● Source data
+--

(* ===== verification/Stages.v ===== *)
(** * The stages of the sync pipeline (sync/stage/src/blocks.rs, classes.rs)

    The stages download from the feeder gateway and write to the provider.  The
    gateway is outside the program: it is a parameter, a function of the number of
    batches requested so far, so that it may answer the same request differently
    at different times (rate limiting above all).  [W] is the database and that
    counter.  The conversion of the gateway's class artifacts, the default of the
    VM resources and the retry limit of [ExponentialBuilder::default()] are
    parameters too. *)

From Stdlib Require Import ZArith Lia.
From stdpp Require Import base numbers list.
From S2P Require Import Prelude BTreeMap Felt Tx Version Block Receipt Codec Versioned Mdbx DbProvider DbState Gateway Pipeline.

(** [feeder-gateway/src/client.rs]; the payloads of foreign errors are left out. *)
Inductive ClientError := Network | Sequencer | InvalidHeaderValue | RateLimited.
Definition is_rate_limited (e : ClientError) : bool :=
  match e with RateLimited => true | _ => false end.

(** ** Downloading in batches *)
Section Download.
Context {E A : Type} (rate_limited : E -> bool) (max_times : nat).

(** [request.retry(backoff).when(rate limited)]: at most [max_times] retries; the
    counter is the number of requests sent. *)
Fixpoint fetch_with_retry (retries : nat) (request : nat -> result E A) (clock : nat)
    : result E A * nat :=
  match request clock with
  | Ok a => (Ok a, S clock)
  | Err e =>
      if rate_limited e then
        match retries with
        | O => (Err e, S clock)
        | S retries => fetch_with_retry retries request (S clock)
        end
      else (Err e, S clock)
  end.
End Download.

(** The loop over batches: [extend]s with each, until one fails. *)
Fixpoint download {E A B} (rate_limited : E -> bool) (max_times : nat)
    (fetch : B -> nat -> result E (list A)) (batches : list B) (clock : nat)
    : result E (list A) * nat :=
  match batches with
  | [] => (Ok [], clock)
  | batch :: batches =>
      match fetch_with_retry rate_limited max_times (fetch batch) clock with
      | (Err e, clock) => (Err e, clock)
      | (Ok l, clock) =>
          match download rate_limited max_times fetch batches clock with
          | (Err e, clock) => (Err e, clock)
          | (Ok ls, clock) => (Ok (l ++ ls), clock)
          end
      end
  end.

(** [(from..=to).step_by(batch_size)] and the end of each batch; the batch size is
    positive ([step_by] panics on 0). *)
Definition block_batches (from to batch_size : Z) : list (Z * Z) :=
  map (fun batch_start => (batch_start, Z.min (wrap64 (batch_start + batch_size - 1)) to))
    (map (fun i => from + batch_size * i)
       (if from <=? to then urange 0 ((to - from) / batch_size + 1) else [])).

(** [slice::chunks], for a positive size. *)
Fixpoint chunks_from {A} (fuel : nat) (n : nat) (l : list A) : list (list A) :=
  match fuel, l with
  | O, _ | _, [] => []
  | S fuel, _ => take n l :: chunks_from fuel n (drop n l)
  end.
Definition chunks {A} (n : nat) (l : list A) : list (list A) := chunks_from (length l) n l.

Inductive BlocksError := BlocksGateway (e : ClientError).
Inductive ClassesError (Conv : Type) :=
  | MissingBlockDeclaredClasses (block : Z)
  | ClassesGateway (e : ClientError)
  | Conversion (e : Conv)
  | ClassesProvider (e : ProviderError).
Arguments MissingBlockDeclaredClasses {Conv}.
Arguments ClassesGateway {Conv}.
Arguments Conversion {Conv}.
Arguments ClassesProvider {Conv}.

(** [Error] of the stages; [StagePanic] is a panic of the stage's task. *)
Inductive StageError (Conv : Type) :=
  | StageProvider (e : ProviderError)
  | StageBlocks (e : BlocksError)
  | StageClasses (e : ClassesError Conv)
  | StageOther (e : Gw.TxTryFromError)
  | StagePanic.
Arguments StageProvider {Conv}.
Arguments StageBlocks {Conv}.
Arguments StageClasses {Conv}.
Arguments StageOther {Conv}.
Arguments StagePanic {Conv}.

(** ** Converting a block of the gateway *)
Section Extract.
Context {Vm C Conv : Type} (vm_default : Vm).

Definition ExecutionResources_default : @ExecutionResources Vm :=
  mkExecutionResources (mkGasUsed 0 0 0) vm_default (mkDaResources 0 0).

(** [to_u128().expect("valid u128")]. *)
Definition expect_u128 (f : Z) : result (StageError Conv) Z :=
  if f <? u128_bound then Ok f else Err StagePanic.

Definition to_gas_prices (prices : Gw.ResourcePrice) : result (StageError Conv) GasPrice :=
  eth ← expect_u128 (Gw.price_in_fri prices);
  strk ← expect_u128 (Gw.price_in_fri prices);
  Ok {| gp_eth := eth; gp_strk := strk |}.

Definition extract_status (s : Gw.BlockStatus) : result (StageError Conv) FinalityStatus :=
  match s with
  | Gw.AcceptedOnL2 => Ok AcceptedOnL2
  | Gw.AcceptedOnL1 => Ok AcceptedOnL1
  | _ => Err StagePanic
  end.

Definition extract_receipt (e : Gw.ConfirmedReceipt * TxWithHash)
    : result (StageError Conv) (@Receipt Vm) :=
  let '(receipt, tx) := e in
  let events := Gw.cr_events receipt in
  let revert_error := Gw.cr_revert_error receipt in
  let messages_sent := Gw.cr_l2_to_l1_messages receipt in
  overall_fee ← expect_u128 (Gw.cr_actual_fee receipt);
  let unit := if 3 <=? tx_version (twh_transaction tx) then Fri else Wei in
  let fee := mkFeeInfo 0 0 0 overall_fee unit in
  let resources := ExecutionResources_default in
  match twh_transaction tx with
  | TxInvoke _ => Ok (RInvoke {|
      ir_fee := fee; ir_events := events; ir_messages_sent := messages_sent;
      ir_revert_error := revert_error; ir_execution_resources := resources |})
  | TxDeclare _ => Ok (RDeclare {|
      dr_fee := fee; dr_events := events; dr_messages_sent := messages_sent;
      dr_revert_error := revert_error; dr_execution_resources := resources |})
  | TxL1Handler _ => Ok (RL1Handler {|
      lr_fee := fee; lr_events := events; lr_message_hash := 0; lr_messages_sent := messages_sent;
      lr_revert_error := revert_error; lr_execution_resources := resources |})
  | TxDeployAccount _ => Ok (RDeployAccount {|
      ar_fee := fee; ar_events := events; ar_messages_sent := messages_sent;
      ar_revert_error := revert_error; ar_execution_resources := resources;
      ar_contract_address := 0 |})
  | TxDeploy _ => Err StagePanic
  end.

Definition extract_block_data (data : Gw.StateUpdateWithBlock)
    : result (StageError Conv)
        (SealedBlockWithStatus * list (@Receipt Vm) * StateUpdatesWithClasses C) :=
  let block := Gw.sub_block data in
  status ← extract_status (Gw.gb_status block);
  transactions ← map_err StageOther (try_collect Gw.tx_try_from (Gw.gb_transactions block));
  receipts ← try_collect extract_receipt (zip (Gw.gb_transaction_receipts block) transactions);
  let transaction_count := Z.of_nat (length transactions) mod 2 ^ 32 in
  l1_gas_prices ← to_gas_prices (Gw.gb_l1_gas_price block);
  l2_gas_prices ← to_gas_prices (Gw.gb_l2_gas_price block);
  l1_data_gas_prices ← to_gas_prices (Gw.gb_l1_data_gas_price block);
  let header := {|
    parent_hash := Gw.gb_parent_block_hash block;
    number := default 0 (Gw.gb_block_number block);
    state_diff_commitment := 0;
    transactions_commitment := default 0 (Gw.gb_transaction_commitment block);
    receipts_commitment := 0;
    events_commitment := default 0 (Gw.gb_event_commitment block);
    state_root := default 0 (Gw.gb_state_root block);
    transaction_count := transaction_count;
    events_count := 0;
    state_diff_length := 0;
    timestamp := Gw.gb_timestamp block;
    sequencer_address := default 0 (Gw.gb_sequencer_address block);
    l1_gas_prices := l1_gas_prices;
    l1_data_gas_prices := l1_data_gas_prices;
    l2_gas_prices := l2_gas_prices;
    l1_da_mode := Gw.gb_l1_da_mode block;
    protocol_version := default ProtocolVersion_default (Gw.gb_starknet_version block);
  |} in
  let sealed := {|
    sb_hash := default 0 (Gw.gb_block_hash block); sb_header := header; sb_body := transactions |} in
  let state_updates := Gw.state_diff_into (Gw.su_state_diff (Gw.sub_state_update data)) in
  Ok ({| sbs_block := sealed; sbs_status := status |}, receipts,
      {| state_updates := state_updates; classes := [] |}).
End Extract.

(** ** The stages *)
Definition blocks_id : list Z := [66; 108; 111; 99; 107; 115].       (* "Blocks" *)
Definition classes_id : list Z := [67; 108; 97; 115; 115; 101; 115].  (* "Classes" *)

Section Stages.
Context `{MD : Mdbx} `{RT : RoaringTreemap} `{FP : FeltPostcard} {C X Vm Conv GwClass : Type}.
Context (vm_default : Vm) (max_times : nat).
Context (get_state_update_with_block : nat -> Z -> result ClientError Gw.StateUpdateWithBlock).
Context (get_class : nat -> Z -> Z -> result ClientError GwClass).
Context (class_try_into : GwClass -> result Conv C).

Record World := mkWorld { w_db : Db C (@Receipt Vm) X; w_clock : nat }.

#[export] Instance World_checkpoints : StageCheckpointProvider World := {
  get_checkpoint id w := checkpoint (w_db w) id;
  put_checkpoint id n w := (Ok tt, mkWorld (set_checkpoint id n (w_db w)) (w_clock w));
}.

(** *** Blocks *)
Definition fetch_block (clock : nat) (block : Z) : result BlocksError Gw.StateUpdateWithBlock :=
  map_err BlocksGateway (get_state_update_with_block clock block).

(** [join_all] then [collect]: the first error by block number wins. *)
Definition fetch_blocks (batch : Z * Z) (clock : nat)
    : result BlocksError (list Gw.StateUpdateWithBlock) :=
  try_collect (fetch_block clock) (urange batch.1 (batch.2 + 1)).

Definition download_blocks (batch_size from to : Z) (clock : nat)
    : result BlocksError (list Gw.StateUpdateWithBlock) * nat :=
  download (fun '(BlocksGateway e) => is_rate_limited e) max_times fetch_blocks
    (block_batches from to batch_size) clock.

Fixpoint store_blocks (blocks : list Gw.StateUpdateWithBlock) (db : Db C (@Receipt Vm) X)
    : result (StageError Conv) unit * Db C (@Receipt Vm) X :=
  match blocks with
  | [] => (Ok tt, db)
  | block :: blocks =>
      match extract_block_data vm_default block with
      | Err e => (Err e, db)
      | Ok (block, receipts, state_updates) =>
          store_blocks blocks
            (insert_block_with_states_and_receipts block state_updates receipts [] db)
      end
  end.

Definition blocks_execute (batch_size : Z) (input : StageExecutionInput) (w : World)
    : result (StageError Conv) unit * World :=
  match download_blocks batch_size (input_from input) (input_to input) (w_clock w) with
  | (Err e, clock) => (Err (StageBlocks e), mkWorld (w_db w) clock)
  | (Ok blocks, clock) =>
      let '(r, db) := store_blocks blocks (w_db w) in (r, mkWorld db clock)
  end.

Definition BlocksStage (batch_size : Z) : Stage World (StageError Conv) :=
  mkStage blocks_id (blocks_execute batch_size).

(** *** Classes *)
Definition fetch_class (clock : nat) (block hash : Z) : result (ClassesError Conv) C :=
  class ← map_err ClassesGateway (get_class clock hash block);
  map_err Conversion (class_try_into class).

Definition fetch_classes (block : Z) (hashes : list Z) (clock : nat)
    : result (ClassesError Conv) (list C) :=
  try_collect (fetch_class clock block) hashes.

Definition classes_rate_limited (e : ClassesError Conv) : bool :=
  match e with ClassesGateway e => is_rate_limited e | _ => false end.

Definition download_classes (batch_size : nat) (hashes : list Z) (block : Z) (clock : nat)
    : result (ClassesError Conv) (list C) * nat :=
  download classes_rate_limited max_times (fetch_classes block) (chunks batch_size hashes) clock.

(** The loop over the blocks of the range. *)
Fixpoint collect_classes (batch_size : nat) (blocks : list Z) (db : Db C (@Receipt Vm) X)
    (clock : nat) : result (StageError Conv) (list (Z * C)) * nat :=
  match blocks with
  | [] => (Ok [], clock)
  | block :: blocks =>
      match provider_declared_classes db (BNum block) with
      | Err e => (Err (StageProvider e), clock)
      | Ok None => (Err (StageClasses (MissingBlockDeclaredClasses block)), clock)
      | Ok (Some declared) =>
          let class_hashes := map fst declared in
          match download_classes batch_size class_hashes block clock with
          | (Err e, clock) => (Err (StageClasses e), clock)
          | (Ok class_artifacts, clock) =>
              match collect_classes batch_size blocks db clock with
              | (Err e, clock) => (Err e, clock)
              | (Ok classes, clock) => (Ok (zip class_hashes class_artifacts ++ classes), clock)
              end
          end
      end
  end.

Definition classes_execute (batch_size : nat) (input : StageExecutionInput) (w : World)
    : result (StageError Conv) unit * World :=
  match collect_classes batch_size (urange (input_from input) (input_to input + 1))
          (w_db w) (w_clock w) with
  | (Err e, clock) => (Err e, mkWorld (w_db w) clock)
  | (Ok classes, clock) =>
      (Ok tt, mkWorld (fold_left (fun db e => set_class e.1 e.2 db) classes (w_db w)) clock)
  end.

Definition ClassesStage (batch_size : nat) : Stage World (StageError Conv) :=
  mkStage classes_id (classes_execute batch_size).
End Stages.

+--

● Exercise description
The required output is an exact retyping of the lines from the one that contains "class_artifacts, clock) =>" through the last line of the material above.

● Solved problem
          | (Ok class_artifacts, clock) =>
              match collect_classes batch_size blocks db clock with
              | (Err e, clock) => (Err e, clock)
              | (Ok classes, clock) => (Ok (zip class_hashes class_artifacts ++ classes), clock)
              end
          end
      end
  end.

Definition classes_execute (batch_size : nat) (input : StageExecutionInput) (w : World)
    : result (StageError Conv) unit * World :=
  match collect_classes batch_size (urange (input_from input) (input_to input + 1))
          (w_db w) (w_clock w) with
  | (Err e, clock) => (Err e, mkWorld (w_db w) clock)
  | (Ok classes, clock) =>
      (Ok tt, mkWorld (fold_left (fun db e => set_class e.1 e.2 db) classes (w_db w)) clock)
  end.

Definition ClassesStage (batch_size : nat) : Stage World (StageError Conv) :=
  mkStage classes_id (classes_execute batch_size).
End Stages.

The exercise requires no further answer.